Segundo ele, o PV interpôs seis processos de cassação contra Altair Paulino. Um, por recebimento de verba do governo estadual para aquisição de equipamento hospitalar e uso desse mesmo dinheiro para pagar funcionários do hospital nos três meses que antecederam as eleições. Outro, por receber verba do estado e asfaltar mais de 30 ruas no período proibido pela legislação eleitoral. O terceiro, por iniciar a construção de 100 casas quando já estaria impedido por lei.

No quarto processo, o PV acusa o prefeito de distribuir, através de candidatos a vereadores da coligação, cestas básicas acompanhadas de R$ 50. O cadastramento teria ocorrido também no período eleitoral, caracterizando captação ilegal de votos. As duas outras ações tratam: uma, da participação de Altair Paulino em inauguração e comício no mesmo local poucas horas depois e, supostamente, usando a máquina da prefeitura, e a outra, do uso de recursos municipais e do slogan da prefeitura - ''muito já foi feito, muito temos a fazer'' - na campanha.

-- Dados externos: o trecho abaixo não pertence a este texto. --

Definition in_pages (l : list Z) (x : Z) : Prop := exists p, p ∈ l /\ p <= x < p + 4096.

Lemma rep_w_page w level m T : rep_w w level m T -> is_page (troot T).
Proof. destruct level; [done|]. by intros (_ & ? & _). Qed.

Lemma rep_page level m T : rep level m T -> is_page (troot T).
Proof. rewrite rep_full. apply rep_w_page. Qed.

Lemma troot_in T : troot T ∈ tpages T.
Proof. destruct T as [t slots]. rewrite tpages_unfold. by left. Qed.

Lemma slot_pages_in T i s p : tslots T !! i = Some s -> p ∈ slot_pages s -> p ∈ tpages T.
Proof.
  destruct T as [t slots]. intros Hi Hp. rewrite tpages_unfold. right. apply list_elem_of_In, in_flat_map. exists s.
  split; [apply list_elem_of_In; by eapply list_elem_of_lookup_2 | by apply list_elem_of_In].
Qed.

(** The bytes of its pages are all a tree depends on. *)
Lemma table_rep_ext w below (sub sub' : ptree -> Prop) m m' T : (w <= 512)%nat ->
  (forall x, in_pages (tpages T) x -> rd m' x = rd m x) ->
  (forall T', (forall p, p ∈ tpages T' -> p ∈ tpages T) -> sub T' -> sub' T') ->
  table_rep w below sub m T -> table_rep w below sub' m' T.
Proof.
  intros Hw Hx Hsub (Hp & Hlen & Hs). split; [done|]. split; [done|]. intros i s Hi. destruct (Hs i s Hi) as (E & Hslot). split.
  - rewrite <- E. apply entry_same_page.
    + intros x Hxx. apply Hx. exists (troot T). split; [apply troot_in | done].
    + apply lookup_lt_Some in Hi. rewrite Hlen in Hi. unfold index_ok, ENTRY_COUNT. lia.
  - unfold slot_rep in *. destruct (snd s) as [T'|] eqn:Es; [|done]. destruct Hslot as (H1 & H2 & H3). split; [done|]. split; [done|].
    apply Hsub; [|done]. intros p Hpp. apply (slot_pages_in T i s); [done|]. unfold slot_pages. by rewrite Es.
Qed.

Lemma rep_ext level m m' T : (forall x, in_pages (tpages T) x -> rd m' x = rd m x) -> rep level m T -> rep level m' T.
Proof.
  revert T. induction level as [|below IH]; intros T Hx; [done|]. apply table_rep_ext; [done | done|].
  intros T' Hin. apply IH. intros x (p & Hp & Hpx). apply Hx. exists p. split; [by apply Hin | done].
Qed.

Lemma rep_w_ext w level m m' T : (forall x, in_pages (tpages T) x -> rd m' x = rd m x) -> rep_w w level m T -> rep_w w level m' T.
Proof.
  destruct level as [|below]; [done|]. intros Hx (Hw & H). split; [done|]. revert H. apply table_rep_ext; [done | done|].
  intros T' Hin. apply rep_ext. intros x (p & Hp & Hpx). apply Hx. exists p. split; [by apply Hin | done].
Qed.
Lemma walk_ok w level prefix m T : rep_w w level m T -> mem_ok m -> is_u64 prefix -> Forall page_ok (walk level prefix T).
Proof.
  revert w prefix T. induction level as [|below IH]; intros w prefix T Hr Hm Hp; [constructor|]. cbn [walk].
  apply Forall_concat, Forall_forall. intros l Hl. apply list_elem_of_In, in_map_iff in Hl as (j & <- & _).
  unfold slot_walk. destruct (tslots T !! j) as [(e & c)|] eqn:Ej; [|constructor]. pose proof (rep_entry_u64 _ _ _ _ _ _ _ Hr Hm Ej) as He.
  destruct (slot_cases _ _ _ _ _ _ _ Hr Ej) as (_ & Hc). destruct c as [T'|].
  - destruct Hc as (_ & _ & _ & _ & Hr'). apply (IH 512%nat); [by apply rep_full | done | by apply address_u64].
  - destruct (has e VMM_PRESENT && has e VMM_USER); [|constructor]. constructor; [|constructor].
    destruct below; [|done]. split; [by apply address_u64 | done].
Qed.

Section Walk.
Context (s0 : vmm_state) (child : Z) (T0 : ptree) (Hm0 : mem_ok (memory s0)).

Lemma share_all_beside pages s : beside s0 s child T0 -> Forall page_ok pages -> beside s0 (snd (share_all child pages s)) child T0.
Proof.
  intros Hb Hok. pose proof (share_all_spec s0 child T0 pages s Hb Hok) as H. destruct (share_all child pages s) as [ok s']. apply H.
Qed.

(** The loop goes through the slots in order and stops at a failure. *)
Lemma loop_slots (body : Z -> vmm_state -> option unit * vmm_state) (f : nat -> list (option (Z * Z))) k i s :
  (forall j s, beside s0 s child T0 -> (i <= j < i + k)%nat -> body (Z.of_nat j) s = stops (share_all child (f j) s)) ->
  (forall j, (i <= j < i + k)%nat -> Forall page_ok (f j)) -> beside s0 s child T0 ->
  loop_up k (Z.of_nat i) body s = stops (share_all child (concat (map f (seq i k))) s).
Proof.
  revert i s. induction k as [|k IH]; intros i s Hbody Hok Hb; [done|]. cbn [loop_up seq map concat].
  rewrite Hbody by (done || lia). rewrite share_all_app.
  pose proof (share_all_beside (f i) s Hb (Hok i ltac:(lia))) as Hb1. destruct (share_all child (f i) s) as [[] s1]; cbn [stops]; [|done].
  replace (Z.of_nat i + 1) with (Z.of_nat (S i)) by lia. apply IH; [|intros j Hj; apply Hok; lia | done].
  intros j s' Hs' Hj. apply Hbody; [done | lia].
Qed.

O prefeito reeleito foi condenado nos seis processos a perder o mandato. Em 17 de dezembro, então, Eurico Junior foi diplomado. Mas a história só estava começando.

- Dia 20 de dezembro, entraram com cautelar para barrar minha diplomação - conta.

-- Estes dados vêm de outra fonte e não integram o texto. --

(** ** Addresses of a clean lower half *)

Lemma low_half a : 0 <= a < 2 ^ 47 -> user_half (indices a).
Proof. intros Ha. destruct (low_address a Ha). apply user_half_address; try done. change 0x0000800000000000 with (2 ^ 47). lia. Qed.

(** In a clean lower half an address is translated exactly on user pages. *)
Lemma translate_clean s root a : user_wf s root -> low_clean s root -> 0 <= a < 2 ^ 47 ->
  vmm_space_translate (Some (Space root)) a s =
    match user_entry s root (indices a) with Some e => table_physical e + a mod 4096 | None => PMM_INVALID_ADDRESS end.
Proof.
  intros Hwf Hc Ha. unfold vmm_space_translate. destruct (user_entry s root (indices a)) as [e|] eqn:He.
  - by rewrite (query_user s root a e).
  - destruct (vmm_space_query (Some (Space root)) a s) as [[pa fl]|] eqn:Hq; [|done]. exfalso.
    unfold vmm_space_query in Hq. destruct (address_is_canonical a); [|done]. cbn [negb pml4_physical] in Hq.
    apply query_walk_leaf in Hq as (l & e & Hl & _); [|done..]. unfold user_entry in He. rewrite Hl in He.
    by rewrite (Hc _ l e (indices_path a) (low_half a Ha) Hl) in He.
Qed.

Lemma translate_valid s root a e : user_wf s root -> user_entry s root (indices a) = Some e ->
  (table_physical e + a mod 4096 =? PMM_INVALID_ADDRESS) = false.
Proof.
  intros Hwf He. pose proof (user_entry_u64 s root _ e Hwf (indices_path _) He) as (_ & _ & Hp & Hr).
  pose proof (Z.mod_pos_bound a 4096). apply Z.eqb_neq. unfold PMM_INVALID_ADDRESS, UINT64_MAX. lia.
Qed.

Negada a cautelar, foram interpostos quatro agravos regimentais, também negados, e um mandado de segurança, negado uma vez e depois, reconsiderado por desembargador do TRE. O diploma de Eurico foi cassado e o peemedebista foi diplomado. Mesmo assim, para que o caso seja dado como encerrado, é preciso que o mandado de segurança seja votado em plenário.

- O Ministério Público, dia 19 de janeiro, opinou pela denegação do mandado. Mas teve recesso até 1º de fevereiro. E o relator ainda não botou em votação no plenário - queixa-se Eurico.

Segundo funcionários do gabinete do prefeito de Vassouras, procurado pelo Jornal do Brasil na sexta-feira, ele estava em viagem e incomunicável devido a defeito em seu aparelho celular. O advogado do prefeito também não retornou os telefones do JB.